Le 26 mai 1969, lors de sa rentrée atmosphérique vers la Terre, la mission Apollo 10 atteint la vitesse vertigineuse de 39 937,7 km/h. Aucun humain, avant ou après, n’est jamais allé aussi vite.
Une répétition… supersonique
Apollo 10, lancée le 18 mai 1969, est souvent décrite comme la “répétition générale” d’Apollo 11. À deux mois du premier alunissage de l’Histoire, la NASA veut tester tous les éléments de la mission, sans pour autant tenter de poser le module lunaire.
L’équipage — Thomas Stafford, John Young et Eugene Cernan — effectue donc un vol complet vers la Lune, s’insère en orbite lunaire, et fait descendre le module “Snoopy” jusqu’à seulement 14,4 km de la surface lunaire, avant de le faire remonter. Pendant ce temps, le module de commande “Charlie Brown” reste en orbite, prêt à les récupérer.

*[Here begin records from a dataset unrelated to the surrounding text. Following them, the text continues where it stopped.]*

(* ===== verification/Schema.v ===== *)
(** * The controller's tables (src/openstack_platform/controller/database.py)

    One record per table of [MIGRATIONS], a [Db] that holds them all, and a
    [Table] instance per table with its CHECK constraints, foreign keys, unique
    and partial unique indexes and triggers.  A column restricted by CHECK to
    fixed words that the code always writes as literals is an inductive type;
    [refs_json] and [usage_json] hold the value their text decodes to. *)

From S2P Require Import Prelude Regex Json Validation Runtime Sql.

(** ** Rows *)

Inductive op_status := op_running | op_succeeded | op_failed | op_recovery_required.
Inductive dispatch_status := d_pending | d_running | d_finished | d_recovery_required.
Inductive attempt_status :=
  | a_queued | a_building | a_deploying | a_succeeded | a_failed | a_recovery_required.
Inductive lifecycle := l_running | l_stopped.

#[export] Instance op_status_eq : EqDecision op_status.
Proof. solve_decision. Defined.
#[export] Instance dispatch_status_eq : EqDecision dispatch_status.
Proof. solve_decision. Defined.
#[export] Instance attempt_status_eq : EqDecision attempt_status.
Proof. solve_decision. Defined.
#[export] Instance lifecycle_eq : EqDecision lifecycle.
Proof. solve_decision. Defined.

Record IdempotencyRequest := {
  rq_request_id : string;
  rq_request_fingerprint : string;
  rq_result_kind : option string;
  rq_result_id : option string;
  rq_created_at : string;
  rq_completed_at : option string;
}.

Record Operation := {
  op_operation_id : string;
  op_kind : string;
  op_scope : string;
  op_st : op_status;
  op_phase : string;
  op_started_at : string;
  op_updated_at : string;
  op_deadline_at : string;
  op_refs : dict;
  op_candidate_digest : option string;
  op_safe_error : option string;
  op_cleanup_state : string;
  op_finishing : bool;
}.

Record OperationDispatch := {
  dp_operation_id : string;
  dp_kind : string;
  dp_scope : string;
  dp_st : dispatch_status;
  dp_created_at : string;
  dp_updated_at : string;
  dp_safe_error : option string;
  dp_finishing : bool;
}.

Record Application := {
  app_application_id : string;
  app_slug : string;
  app_repository_url : option string;
  app_desired_running : bool;
  app_url : option string;
  app_worker_server_id : option string;
  app_worker_server_name : option string;
  app_worker_port_id : option string;
  app_worker_port_name : option string;
  app_worker_flavor : string;
  app_scheduler_cpu_mhz : Z;
  app_scheduler_memory_mib : Z;
  app_created_at : string;
  app_updated_at : string;
  app_builder_flavor : option string;
}.

Record SlugTombstone := {
  ts_slug : string;
  ts_application_id : string;
  ts_deleted_at : string;
}.

Record EnvironmentRevision := {
  er_application_id : string;
  er_revision : Z;
  er_updated_at : string;
}.

Record EnvironmentKey := {
  ek_application_id : string;
  ek_key_name : string;
  ek_owner : string;
}.

Record DeploymentAttempt := {
  at_deployment_id : string;
  at_application_id : string;
  at_st : attempt_status;
  at_source_commit : string;
  at_requested_ref : option string;
  at_configuration_revision : option Z;
  at_configuration_json : string;
  at_configuration_sha256 : string;
  at_environment_revision : option Z;
  at_idempotency_request_id : option string;
  at_recipe_hash : option string;
  at_image_digest : option string;
  at_nomad_job : option string;
  at_nomad_job_sha256 : option string;
  at_nomad_version : option Z;
  at_health_path : option string;
  at_application_port : option Z;
  at_build_log_path : option string;
  at_safe_error : option string;
  at_cleanup_state : option string;
  at_requested_at : string;
  at_updated_at : string;
  at_accepted_at : option string;
  at_last_healthy_at : option string;
}.

Record ActiveDeployment := {
  ac_application_id : string;
  ac_deployment_id : string;
  ac_lifecycle_state : lifecycle;
  ac_updated_at : string;
}.

Record ManagedResource := {
  mr_resource_id : string;
  mr_application_id : string;
  mr_resource_type : string;
  mr_resource_name : string;
  mr_display_label : string;
  mr_provider_id : option string;
  mr_provider_name : string;
  mr_lifecycle_state : string;
  mr_postgres_connections : option Z;
  mr_measured_target_bytes : option Z;
  mr_s3_bytes : option Z;
  mr_s3_objects : option Z;
  mr_last_verified_at : option string;
  mr_created_at : string;
  mr_updated_at : string;
  mr_usage : dict;
  mr_usage_error : option string;
  mr_write_blocked : bool;
  mr_blocked_since : option string;
  mr_memory_bytes : option Z;
  mr_cpu_millicores : option Z;
  mr_mongo_connections : option Z;
  mr_instance_id : option string;
  mr_instance_port : option Z;
  mr_migration_state : option string;
}.

Record ImageSelection := {
  im_role : string;
  im_image_id : string;
  im_display_name : string;
  im_source_commit : string;
  im_compatibility_hash : string;
  im_selected_at : string;
}.

(** Singleton tables. *)
Record BuilderSettings := { bs_flavor : string }.
Record StorageHostUsage := { hu_usage : dict }.

(** The retained port of an application (controller/fixed_ip_service.py):
    [record_json] holds the fields of [PortRecord]. *)
Inductive port_phase := po_allocating | po_reserved | po_deleting.
#[export] Instance port_phase_eq : EqDecision port_phase.
Proof. solve_decision. Defined.

Record PortRecord := {
  po_application_id : string;
  po_request_id : string;
  po_project_id : string;
  po_network_id : string;
  po_subnet_id : string;
  po_address : string;
  po_security_group_id : string;
  po_port_id : option string;
  po_name : string;
  po_description : string;
  po_phase : port_phase;
  po_worker_slot_id : option string;
  po_worker_create_pending : bool;
}.

Record FixedPort := { fp_application_id : string; fp_port_id : option string; fp_record : PortRecord }.

(** The addresses from which an application's instances may be reached, as last
    applied: [record_json] holds the instances and the address of each slot. *)
Record WorkerAllowlist := {
  wa_application_id : string;
  wa_instance_ids : list string;
  wa_slots : list (string * option string);
}.

(** The floating address of an application (controller/public_ip_service.py):
    [record_json] holds the fields of [Reservation], the whole worker slot of a
    port in [port] and [pending_port]. *)
Inductive ip_phase :=
  | ip_allocating | ip_reserved | ip_assigning | ip_active | ip_releasing | ip_detached | ip_deleting.
#[export] Instance ip_phase_eq : EqDecision ip_phase.
Proof. solve_decision. Defined.

Record WorkerSlot := {
  ws_slot_id : string;
  ws_slug : string;
  ws_server_id : string;
  ws_server_name : string;
  ws_port_id : string;
  ws_port_name : string;
}.
#[export] Instance worker_slot_eq : EqDecision WorkerSlot.
Proof. solve_decision. Defined.

(** A worker slot with its [fixed_ip] *)
Record Binding := { bi_slot : WorkerSlot; bi_fixed_ip : string }.
#[export] Instance binding_eq : EqDecision Binding.
Proof. solve_decision. Defined.

Record Reservation := {
  re_request_id : string;
  re_project_id : string;
  re_network_id : string;
  re_floating_ip_id : option string;
  re_address : option string;
  re_description : json;
  re_allocated : bool;
  re_phase : ip_phase;
  re_port : option Binding;
  re_pending_port : option Binding;
}.

Record FloatingIp := { fi_application_id : string; fi_floating_ip_id : option string; fi_record : Reservation }.

(** ** The database *)

Record Db := {
  idempotency_requests : list IdempotencyRequest;
  operations : list Operation;
  operation_dispatches : list OperationDispatch;
  applications : list Application;
  application_slug_tombstones : list SlugTombstone;
  environment_revisions : list EnvironmentRevision;
  environment_keys : list EnvironmentKey;
  deployment_attempts : list DeploymentAttempt;
  active_deployments : list ActiveDeployment;
  managed_resources : list ManagedResource;
  image_selections : list ImageSelection;
  builder_settings : list BuilderSettings;
  storage_host_usage : list StorageHostUsage;
  application_fixed_ports : list FixedPort;
  application_floating_ips : list FloatingIp;
  storage_worker_allowlists : list WorkerAllowlist;
}.

Definition empty_db : Db := {|
  idempotency_requests := [];
  operations := [];
  operation_dispatches := [];
  applications := [];
  application_slug_tombstones := [];
  environment_revisions := [];
  environment_keys := [];
  deployment_attempts := [];
  active_deployments := [];
  managed_resources := [];
  image_selections := [];
  builder_settings := [];
  storage_host_usage := [];
  application_fixed_ports := [];
  application_floating_ips := [];
  storage_worker_allowlists := [];
|}.

Definition with_idempotency_requests (rs : list IdempotencyRequest) (d : Db) : Db := {|
  idempotency_requests := rs;
  operations := operations d;
  operation_dispatches := operation_dispatches d;
  applications := applications d;
  application_slug_tombstones := application_slug_tombstones d;
  environment_revisions := environment_revisions d;
  environment_keys := environment_keys d;
  deployment_attempts := deployment_attempts d;
  active_deployments := active_deployments d;
  managed_resources := managed_resources d;
  image_selections := image_selections d;
  builder_settings := builder_settings d;
  storage_host_usage := storage_host_usage d;
  application_fixed_ports := application_fixed_ports d;
  application_floating_ips := application_floating_ips d;
  storage_worker_allowlists := storage_worker_allowlists d;
|}.

Definition with_operations (rs : list Operation) (d : Db) : Db := {|
  idempotency_requests := idempotency_requests d;
  operations := rs;
  operation_dispatches := operation_dispatches d;
  applications := applications d;
  application_slug_tombstones := application_slug_tombstones d;
  environment_revisions := environment_revisions d;
  environment_keys := environment_keys d;
  deployment_attempts := deployment_attempts d;
  active_deployments := active_deployments d;
  managed_resources := managed_resources d;
  image_selections := image_selections d;
  builder_settings := builder_settings d;
  storage_host_usage := storage_host_usage d;
  application_fixed_ports := application_fixed_ports d;
  application_floating_ips := application_floating_ips d;
  storage_worker_allowlists := storage_worker_allowlists d;
|}.

Definition with_operation_dispatches (rs : list OperationDispatch) (d : Db) : Db := {|
  idempotency_requests := idempotency_requests d;
  operations := operations d;
  operation_dispatches := rs;
  applications := applications d;
  application_slug_tombstones := application_slug_tombstones d;
  environment_revisions := environment_revisions d;
  environment_keys := environment_keys d;
  deployment_attempts := deployment_attempts d;
  active_deployments := active_deployments d;
  managed_resources := managed_resources d;
  image_selections := image_selections d;
  builder_settings := builder_settings d;
  storage_host_usage := storage_host_usage d;
  application_fixed_ports := application_fixed_ports d;
  application_floating_ips := application_floating_ips d;
  storage_worker_allowlists := storage_worker_allowlists d;
|}.

Definition with_applications (rs : list Application) (d : Db) : Db := {|
  idempotency_requests := idempotency_requests d;
  operations := operations d;
  operation_dispatches := operation_dispatches d;
  applications := rs;
  application_slug_tombstones := application_slug_tombstones d;
  environment_revisions := environment_revisions d;
  environment_keys := environment_keys d;
  deployment_attempts := deployment_attempts d;
  active_deployments := active_deployments d;
  managed_resources := managed_resources d;
  image_selections := image_selections d;
  builder_settings := builder_settings d;
  storage_host_usage := storage_host_usage d;
  application_fixed_ports := application_fixed_ports d;
  application_floating_ips := application_floating_ips d;
  storage_worker_allowlists := storage_worker_allowlists d;
|}.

Ce test grandeur nature permet de valider les procédures, les communications, et les trajectoires. Il est aussi l’occasion, pour ces trois astronautes, de vivre un moment rare : voir la Terre se lever au-dessus de l’horizon lunaire.

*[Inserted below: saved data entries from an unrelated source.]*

(* ===== verification/StorageCapacity.v ===== *)
(** * Storage admission (src/openstack_platform/controller/storage_capacity.py,
    src/openstack_platform/instance_contract.py)

    Before a storage resource or a larger limit is recorded, [check] adds up
    what every resource and every unfinished limit change has reserved, and
    refuses when the total would pass a budget of the storage host. *)

From S2P Require Import Prelude Regex Json Validation Runtime Sql Schema.

(** ** instance_contract.py *)

Definition MIB : Z := 1024 ^ 2.
Definition GIB : Z := 1024 ^ 3.
Definition DEFAULT_MEMORY : Z := 512 * MIB.
Definition MEMORY_BUDGET : Z := 50 * GIB.
Definition TRANSITION_MEMORY_BUDGET : Z := 36 * GIB.
Definition CONNECTION_BUDGET : Z := 2000.
Definition S3_OBJECT_BUDGET : Z := 5000000.

Definition hard_quota (size : Z) : Z := ((size * 3 + 1) / 2 + MIB - 1) / MIB * MIB.

(** Four KiB per object budget key and index metadata. *)
Definition garage_reservation (size objects : Z) : Z :=
  let physical := Z.max ((size * 5 + 3) / 4) (objects * 4096) in
  (physical + MIB - 1) / MIB * MIB.

(** The bounds of [validate_limits] by field. *)
Definition limit_bounds (name : string) : option (Z * Z) :=
  if String.eqb name "sizeBytes" then Some (GIB, 500 * GIB)
  else if String.eqb name "connections" then Some (1, 100)
  else if String.eqb name "memoryBytes" then Some (DEFAULT_MEMORY, 8 * GIB)
  else if String.eqb name "cpuMillicores" then Some (100, 4000)
  else None.

Definition limit_fields : list string :=
  ["sizeBytes"; "connections"; "memoryBytes"; "cpuMillicores"].

(** [set(value) == fields] for a dict, whose keys are unique. *)
Definition same_keys {A} (d : list (string * A)) (fields : list string) : bool :=
  forallb (fun k => existsb (String.eqb k) fields) (dict_keys d)
  && forallb (fun k => existsb (String.eqb k) (dict_keys d)) fields.

Definition validate_limit (name : string) (number : json) : result Z :=
  match number, limit_bounds name with
  | JInt z, Some (lower, upper) =>
      if negb ((lower <=? z) && (z <=? upper)) then
        Raise (ValidationError (name +:+ " must be an integer in its range"))
      else if String.eqb name "memoryBytes" && negb (z mod MIB =? 0) then
        Raise (ValidationError "memoryBytes must be a whole number of MiB")
      else Ok z
  | _, Some _ => Raise (ValidationError (name +:+ " must be an integer in its range"))
  | _, None => Raise KeyError
  end.

Fixpoint validate_limit_items (d : dict) : result (list (string * Z)) :=
  match d with
  | [] => Ok []
  | (name, number) :: d' =>
      z ← validate_limit name number;
      rest ← validate_limit_items d';
      Ok ((name, z) :: rest)
  end.

Definition validate_limits (value : json) : result (list (string * Z)) :=
  match value with
  | JObj d =>
      if same_keys d limit_fields then validate_limit_items d
      else Raise (ValidationError
        "database quotas require sizeBytes, connections, memoryBytes and cpuMillicores")
  | _ => Raise (ValidationError
        "database quotas require sizeBytes, connections, memoryBytes and cpuMillicores")
  end.

(** ** Reading records *)

Abbreviation quotas := (list (string * Z)).

Definition refs_get (k : string) (d : dict) : json := default JNull (dict_get k d).

(** [record.get(k, {})] as a dict *)
Definition sub_dict (k : string) (d : dict) : dict :=
  match dict_get k d with Some (JObj q) => q | _ => [] end.

(** [d.get(k, otherwise)] as an integer *)
Definition int_or (k : string) (otherwise : Z) (d : dict) : Z :=
  match dict_get k d with Some (JInt z) => z | _ => otherwise end.

(** [x or y] for a nullable integer column *)
Definition or_z (x : option Z) (y : Z) : Z :=
  match x with Some z => if z =? 0 then y else z | None => y end.

Definition unfinished_of (kinds : list string) (d : Db) : list Operation :=
  List.filter (fun o => one_of_words kinds (op_kind o) && unfinished (op_st o)) (operations d).

(** ** Reservations *)

(** A resource's quantity, raised by every unfinished intent about it. *)
Definition raised (kinds : list string) (name : string) (d : Db) (identifier : string)
    (base : Z) : Z :=
  fold_left (fun acc o =>
    match refs_get "resource_id" (op_refs o) with
    | JStr i => if String.eqb i identifier
                then Z.max acc (int_or name 0 (sub_dict "quotas" (op_refs o))) else acc
    | _ => acc
    end) (unfinished_of kinds d) base.

Definition limit_kinds : list string := ["storage.limits.set"; "storage.usage.collect"].


(** [disk_reservations]: databaseBytes and garageBytes. *)
Definition disk_reservations (d : Db) : Z * Z :=
  let raise_to name r base := raised limit_kinds name d (mr_resource_id r) base in
  (sum (map (fun r => hard_quota
      (raise_to "sizeBytes" r (or_z (mr_measured_target_bytes r) 0))) (managed_resources d)),
   sum (map (fun r => garage_reservation
      (raise_to "s3Bytes" r (or_z (mr_s3_bytes r) 0))
      (raise_to "s3Objects" r (or_z (mr_s3_objects r) 0))) (managed_resources d))).

Definition host_usage (d : Db) : option dict := hu_usage <$> head (storage_host_usage d).

Definition find_resource (d : Db) (resource_id : option string) : option ManagedResource :=
  i ← resource_id;
  List.find (fun r => String.eqb (mr_resource_id r) i) (managed_resources d).

Definition has_key (k : string) (q : quotas) : bool := not_null (dict_get k q).
Definition quota (k : string) (q : quotas) : Z := default 0 (dict_get k q).

(** ** Admission *)

Definition disk_increase (d : Db) (resource_id : option string) (target : quotas) : Z :=
  let row := find_resource d resource_id in
  if has_key "sizeBytes" target then
    let current := match row with Some r => or_z (mr_measured_target_bytes r) 0 | None => 0 end in
    hard_quota (quota "sizeBytes" target) - hard_quota current
  else
    let current := match row with Some r => or_z (mr_s3_bytes r) 0 | None => 0 end in
    let objects := match row with Some r => or_z (mr_s3_objects r) 0 | None => 0 end in
    garage_reservation (quota "s3Bytes" target) (quota "s3Objects" target)
    - garage_reservation current objects.

Definition data_volume (d : Db) : Z :=
  match host_usage d with
  | Some u => int_or "totalBytes" (500 * GIB) (sub_dict "dataVolume" u)
  | None => 500 * GIB
  end.

Definition check_disk (d : Db) (resource_id : option string) (target : quotas) : result unit :=
  if has_key "sizeBytes" target || has_key "s3Bytes" target then
    let increase := disk_increase d resource_id target in
    let '(database_bytes, garage_bytes) := disk_reservations d in
    if (0 <? increase)
       && (data_volume d * 85 / 100 <? database_bytes + garage_bytes + increase + 197 * GIB)
    then Raise (CapacityError "DISK_BUDGET_EXCEEDED") else Ok tt
  else Ok tt.

(** [resource_id or "new"] *)
Definition or_new (resource_id : option string) : string :=
  match resource_id with None | Some EmptyString => "new" | Some i => i end.

(** The reserved object counts of the S3 resources. *)
Definition reserved_objects (d : Db) : list (string * Z) :=
  map (fun r => (mr_resource_id r,
      raised ["storage.limits.set"] "s3Objects" d (mr_resource_id r) (or_z (mr_s3_objects r) 0)))
    (List.filter (fun r => String.eqb (mr_resource_type r) "s3") (managed_resources d)).

Definition check_objects (d : Db) (resource_id : option string) (target : quotas)
    : result unit :=
  let identifier := or_new resource_id in
  let objects := reserved_objects d in
  let previous := default 0 (dict_get identifier objects) in
  let requested := default previous (dict_get "s3Objects" target) in
  let objects := dict_set identifier (Z.max previous requested) objects in
  if (previous <? requested) && (S3_OBJECT_BUDGET <? sum (map snd objects))
  then Raise (CapacityError "OBJECT_BUDGET_EXCEEDED") else Ok tt.

(** The reserved (memory, connections) of the isolated databases. *)
Definition reserved_instances (d : Db) : list (string * (Z * Z)) :=
  map (fun r => (mr_resource_id r,
      (raised limit_kinds "memoryBytes" d (mr_resource_id r) (or_z (mr_memory_bytes r) 536870912),
       raised limit_kinds "connections" d (mr_resource_id r)
         (or_z (mr_postgres_connections r) (or_z (mr_mongo_connections r) 10)))))
    (List.filter (fun r => one_of_words ["postgres"; "mongo"] (mr_resource_type r))
      (managed_resources d)).

Definition memory_budget (d : Db) : Z :=
  match host_usage d with
  | Some u => match dict_get "instanceMemoryBudgetBytes" u with
              | Some (JInt z) => z
              | Some _ => 0
              | None => TRANSITION_MEMORY_BUDGET
              end
  | None => TRANSITION_MEMORY_BUDGET
  end.

Definition total_memory (l : list (string * (Z * Z))) : Z := sum (map (fun kv => kv.2.1) l).
Definition total_connections (l : list (string * (Z * Z))) : Z := sum (map (fun kv => kv.2.2) l).

Definition check_totals (d : Db) (resources : list (string * (Z * Z))) : result unit :=
  let budget := memory_budget d in
  if negb ((0 <? budget) && (budget <=? MEMORY_BUDGET))
     || (budget <? total_memory resources)
  then Raise (CapacityError "MEMORY_BUDGET_EXCEEDED")
  else if CONNECTION_BUDGET <? total_connections resources
  then Raise (CapacityError "CONNECTION_BUDGET_EXCEEDED") else Ok tt.

Definition check_instances (d : Db) (resource_id : option string) (target : quotas)
    : result unit :=
  let resources := reserved_instances d in
  match dict_get "memoryBytes" target, dict_get "connections" target with
  | Some memory, Some connections =>
      let identifier := or_new resource_id in
      match resource_id ≫= fun i => dict_get i resources with
      | Some (pm, pc) =>
          if (memory <=? pm) && (connections <=? pc) then Ok tt
          else check_totals d (dict_set identifier (Z.max pm memory, Z.max pc connections) resources)
      | None => check_totals d (dict_set identifier (memory, connections) resources)
      end
  | _, _ => Raise KeyError
  end.

Definition check (resource_id : option string) (target : quotas) (d : Db) : result unit :=
  _ ← check_disk d resource_id target;
  if has_key "s3Bytes" target then check_objects d resource_id target
  else check_instances d resource_id target.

Une rentrée dans l’atmosphère… à couper le souffle
C’est au retour de la mission que les choses deviennent véritablement spectaculaires. Lorsqu’Apollo 10 entre dans l’atmosphère terrestre, à plus de 120 km d’altitude, le module file à plus de 1 093 m/s, soit près de 40 000 km/h. Un record toujours invaincu pour un vol habité.

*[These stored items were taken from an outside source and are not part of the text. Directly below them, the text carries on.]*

Lemma parse_bindings_again bs ids targets :
  Forall good_binding bs -> NoDup (map sb_resource_id bs) ->
  (forall i, In i (map sb_resource_id bs) -> ~ In i ids) ->
  NoDup (concat (map binding_targets bs)) ->
  (forall t, In t (concat (map binding_targets bs)) -> ~ In t targets) ->
  parse_bindings (map canonical (map binding_value bs)) ids targets = Ok bs.
Proof.
  intros Hg. revert ids targets.
  induction Hg as [|b bs (Hu & Hne & Hk & Hs & Hf) Hg IH]; intros ids targets Hi Hi' Ht Ht'; [done|].
  cbn [map]. rewrite canonical_binding by done. cbn [parse_bindings _object same_keys].
  change (same_keys _ _) with true. cbv iota. cbn [mbind result_bind refs_get dict_get].
  change (refs_get "resourceId" _) with (JStr (sb_resource_id b)). rewrite Hu.
  cbn [mbind result_bind]. simpl in Hi, Hi'. apply NoDup_cons in Hi as [Hin Hi].
  rewrite list_elem_of_In in Hin.
  rewrite (proj2 (one_of_words_not ids _)) by (apply Hi'; by left).
  change (refs_get "outputs" _) with (JObj (raw_outputs (sb_outputs b))).
  simpl in Ht, Ht'. apply NoDup_app in Ht as (Hto & Hdis & Ht).
  destruct (parse_outputs_again (sb_outputs b) targets Hf Hto) as (ts & Hp & Hts).
  { intros t Hx. apply Ht', in_app_iff. by left. }
  destruct (raw_outputs (sb_outputs b)) as [|o outs] eqn:Eo; [by destruct (sb_outputs b)|].
  rewrite Hp. cbn [mbind result_bind]. rewrite IH; [|done| |done|].
  - cbn [mbind result_bind]. rewrite Hs. by destruct b.
  - intros i Hx [<-|Hx']; [done|]. apply (Hi' i); auto.
  - intros t Hx [Hx'|Hx']%Hts.
    + apply (Hdis t); [|by rewrite list_elem_of_In].
      by rewrite list_elem_of_In.
    + apply (Ht' t); [|done]. apply in_app_iff. by right.
Qed.

(** A parsed configuration is good. *)
Lemma parse_configuration_good v c :
  encodable v -> parse_configuration v = Ok c -> good_configuration c.
Proof.
  intros He H. unfold parse_configuration in H.
  destruct (_object v _ _) as [d|] eqn:E; [|done]. apply object_ok in E as ->. cbn [mbind result_bind] in H.
  destruct (refs_get "schemaVersion" d) as [| |z| | |]; try done.
  unfold guard_else in H. destruct (z =? _SCHEMA_VERSION); [|done].
  cbn [mbind result_bind] in H.
  destruct (_object (refs_get "build" d) _ _) as [b|] eqn:Eb; [|done]. cbn [mbind result_bind] in H.
  destruct (check_runtime _) as [r|] eqn:Er; [|done]. cbn [mbind result_bind] in H.
  destruct (check_packages _) as [p|] eqn:Ep; [|done]. cbn [mbind result_bind] in H.
  destruct (check_build_script _) as [bs|] eqn:Ebs; [|done]. cbn [mbind result_bind] in H.
  destruct (script_name _) as [st|] eqn:Est; [|done]. cbn [mbind result_bind] in H.
  destruct (_object (refs_get "runtime" d) _ _) as [rt|] eqn:Ert; [|done]. cbn [mbind result_bind] in H.
  destruct (check_port _) as [port|] eqn:Eport; [|done]. cbn [mbind result_bind] in H.
  destruct (health_path _) as [h|] eqn:Eh; [|done]. cbn [mbind result_bind] in H.
  destruct (check_bindings _) as [bl|] eqn:Ebl; [|done]. cbn [mbind result_bind] in H.
  injection H as <-. unfold check_bindings in Ebl.
  destruct (refs_get "storageBindings" d) as [| | | |raw|] eqn:Eraw; try done.
  destruct (32 <? length raw)%nat eqn:Elen; [done|]. apply Nat.ltb_ge in Elen.
  assert (Hraw : Forall encodable raw).
  { unfold refs_get in Eraw. destruct (dict_get _ d) as [w|] eqn:Ew; simpl in Eraw; [subst|done].
    apply (encodable_get _ _ _ He) in Ew. by apply encodable_arr. }
  apply (parse_bindings_ok raw [] [] bl Hraw) in Ebl as (Hlen & Hg & Hids & _ & Hts & _).
  pose proof (sort_by_perm binding_leb bl) as Hp.
  assert (Hpi : map sb_resource_id (sort_by binding_leb bl) ≡ₚ map sb_resource_id bl)
    by (by apply fmap_Permutation).
  assert (Hpt : concat (map binding_targets (sort_by binding_leb bl)) ≡ₚ concat (map binding_targets bl))
    by (clear -Hp; induction Hp; simpl; [done|by f_equiv| |by etrans];
        by rewrite !app_assoc, (Permutation_app_comm (binding_targets _))).
  constructor; cbn [cf_schema_version cf_runtime cf_packages cf_build_script cf_start_script cf_port
    cf_health_path cf_storage_bindings].
  - done.
  - unfold check_runtime in *. destruct (refs_get "runtime" b); try done.
    destruct (one_of_words _ _) eqn:Ew; [|done]. injection Er as ->. by rewrite Ew.
  - by eapply check_packages_stable.
  - unfold check_build_script in *. destruct (refs_get "buildScript" b) as [| | |s| |]; try done;
      [by injection Ebs as <-|]. unfold script_name in *.
    destruct (matching _ _ _) as [t|] eqn:Em; [|done]. injection Ebs as <-. simpl.
    apply matching_ok in Em as Em'. destruct Em' as [[= ->] _]. by rewrite Em.
  - unfold script_name in *. apply matching_ok in Est as [_ Hf]. by apply matching_ok.
  - unfold check_port in *. destruct (refs_get "port" rt); try done.
    destruct (_ && _) eqn:Ez; [|done]. injection Eport as ->. by rewrite Ez.
  - pose proof (health_path_stable _ _ Eh) as Heq. by rewrite Heq in Eh.
  - rewrite (Permutation_length Hp). lia.
  - by rewrite Hp.
  - by rewrite Hpi.
  - by rewrite Hpt.
  - apply sorted_bindings.
Qed.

À ces vitesses, le frottement avec l’atmosphère transforme le vaisseau en une boule de feu blanc et violet, selon les mots d’Eugene Cernan. Pour ralentir, la capsule utilise l’air comme un frein naturel, avant de déployer trois parachutes géants qui assurent une descente contrôlée jusqu’à l’océan Pacifique.

Et aujourd’hui ?
Depuis 1969, aucune mission habitée n’a dépassé ce record de vitesse. Même les missions les plus récentes, comme celles de SpaceX ou du programme Artemis, restent en deçà. Ce n’est pas faute de technologie, mais plutôt une question de sécurité : plus la vitesse est élevée, plus la rentrée atmosphérique devient risquée.
En comparaison, la sonde solaire Parker, envoyée par la NASA en 2018, a pulvérisé tous les records de vitesse en 2024 avec une pointe à 692 000 km/h — mais sans équipage humain à bord. À cette allure, elle pourrait traverser les États-Unis en… 23 secondes.
Un record symbolique
Le record d’Apollo 10 reste un témoin fascinant d’une époque où les astronautes étaient aussi des cobayes, prêts à frôler les limites pour ouvrir la voie aux missions suivantes. À moins qu’un jour, une mission vers Mars ou au-delà ne vienne remettre ce chiffre mythique en question.
Mais pour l’instant, la couronne du “plus rapide humain de l’histoire” est solidement attachée à une capsule nommée Charlie Brown, revenue de la Lune à toute vitesse… sans jamais s’y poser.